Exercise prompt: Starting at the top of the entries below, print each line exactly until the line with "Modelling conventions." has been printed too.

┌──

(** * Arc Raiders Config Tuner: a shallow embedding of [src/arc_tuner.py]

    The configuration core of the tuner ([SettingDefinition],
    [SETTINGS_DEFINITIONS] and [ConfigManager]) embedded in Rocq.

    Modelling conventions.
    - Python [str] is [text], a list of characters; a character is an
      [ascii] read as the Unicode code point U+0000..U+00FF of the same
      number (Latin-1), so that [str.strip], [str.lower] and the regex
      class [\w] are modelled exactly on that range.
    - A Python [dict] is an association list kept in insertion order
      (Python dicts preserve it and [write_config] prints in that order);
      assignment [d[k] = v] updates in place or appends ([dict_set]).
    - The file system is a record of functions: file contents, which
      paths are directories, which directories are writable, and the
      [Path.resolve] map.  Exceptions are the constructors of [exn]. *)

From Stdlib Require Import List Ascii String Bool Arith Lia.
Import ListNotations.

Abbreviation text := (list ascii).

(** String literals of the development. *)
Definition t (s : string) : text := list_ascii_of_string s.

Definition code (c : ascii) : nat := nat_of_ascii c.
Definition chr (n : nat) : ascii := ascii_of_nat n.

Definition text_eqb (a b : text) : bool :=
  if list_eq_dec ascii_dec a b then true else false.

Definition char_eqb (a b : ascii) : bool := Ascii.eqb a b.

(** [str.isspace] on U+0000..U+00FF. *)
Definition is_space (c : ascii) : bool :=
  let n := code c in
  ((9 <=? n) && (n <=? 13)) || ((28 <=? n) && (n <=? 32)) || (n =? 133) || (n =? 160).

(** The regex class [\w] of a [str] pattern on U+0000..U+00FF:
    [0-9A-Za-z_] and the Latin-1 letters and numerals. *)
Definition is_word (c : ascii) : bool :=
  let n := code c in
  ((48 <=? n) && (n <=? 57)) || ((65 <=? n) && (n <=? 90)) || (n =? 95)
  || ((97 <=? n) && (n <=? 122)) || (n =? 170) || (n =? 178) || (n =? 179)
  || (n =? 181) || (n =? 185) || (n =? 186) || ((188 <=? n) && (n <=? 190))
  || ((192 <=? n) && (n <=? 214)) || ((216 <=? n) && (n <=? 246))
  || ((248 <=? n) && (n <=? 255)).

(** [str.lower] on U+0000..U+00FF. *)
Definition lower_char (c : ascii) : ascii :=
  let n := code c in
  if ((65 <=? n) && (n <=? 90)) || ((192 <=? n) && (n <=? 214)) || ((216 <=? n) && (n <=? 222))
  then chr (n + 32) else c.

Definition lower (s : text) : text := map lower_char s.

Fixpoint lstrip (s : text) : text :=
  match s with
  | [] => []
  | c :: r => if is_space c then lstrip r else s
  end.

Definition rstrip (s : text) : text := rev (lstrip (rev s)).

(** [str.strip()]. *)
Definition strip (s : text) : text := rstrip (lstrip s).

Definition startswith (c : ascii) (s : text) : bool :=
  match s with [] => false | d :: _ => char_eqb c d end.

Definition endswith (c : ascii) (s : text) : bool := startswith c (rev s).

Definition contains (c : ascii) (s : text) : bool := existsb (char_eqb c) s.

(** [s.partition(c)] when [c] occurs: the part before the first [c] and
    the part after it. *)
Fixpoint partition (c : ascii) (s : text) : text * text :=
  match s with
  | [] => ([], [])
  | d :: r => if char_eqb c d then ([], r)
              else let (a, b) := partition c r in (d :: a, b)
  end.

Definition NL : ascii := chr 10.
Definition CR : ascii := chr 13.
Definition EQ : ascii := "="%char.
Definition LBR : ascii := "["%char.
Definition RBR : ascii := "]"%char.

(** ** Python dicts *)

Section Dict.
Context {V : Type}.

Fixpoint dict_get (d : list (text * V)) (k : text) : option V :=
  match d with
  | [] => None
  | (k', v) :: r => if text_eqb k k' then Some v else dict_get r k
  end.

(** [d[k] = v]: overwrite in place, or append a new entry. *)
Fixpoint dict_set (d : list (text * V)) (k : text) (v : V) : list (text * V) :=
  match d with
  | [] => [(k, v)]
  | (k', v') :: r => if text_eqb k k' then (k', v) :: r else (k', v') :: dict_set r k v
  end.

Definition dict_mem (d : list (text * V)) (k : text) : bool :=
  match dict_get d k with Some _ => true | None => false end.

End Dict.

(** ** The setting catalog *)

Inductive setting_type := Choice | Boolean | Number | Slider.

(** [SettingDefinition]; [default] holds [str(default)], the only form in
    which the manager uses it.  The [description], [options], [min_val]
    and [max_val] fields are read by the GUI only and are left out. *)
Record SettingDefinition := mkSettingDefinition {
  key : text;
  display_name : text;
  stype : setting_type;
  section : text;
  category : text;
  default : text;
  performance_impact : text
}.

Definition mkdef (k dn : string) (ty : setting_type) (sec cat dflt imp : string)
  : SettingDefinition :=
  mkSettingDefinition (t k) (t dn) ty (t sec) (t cat) (t dflt) (t imp).

Definition entry (k : string) (d : SettingDefinition) : text * SettingDefinition := (t k, d).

└──

Answer to this problem:
(** * Arc Raiders Config Tuner: a shallow embedding of [src/arc_tuner.py]

    The configuration core of the tuner ([SettingDefinition],
    [SETTINGS_DEFINITIONS] and [ConfigManager]) embedded in Rocq.

    Modelling conventions.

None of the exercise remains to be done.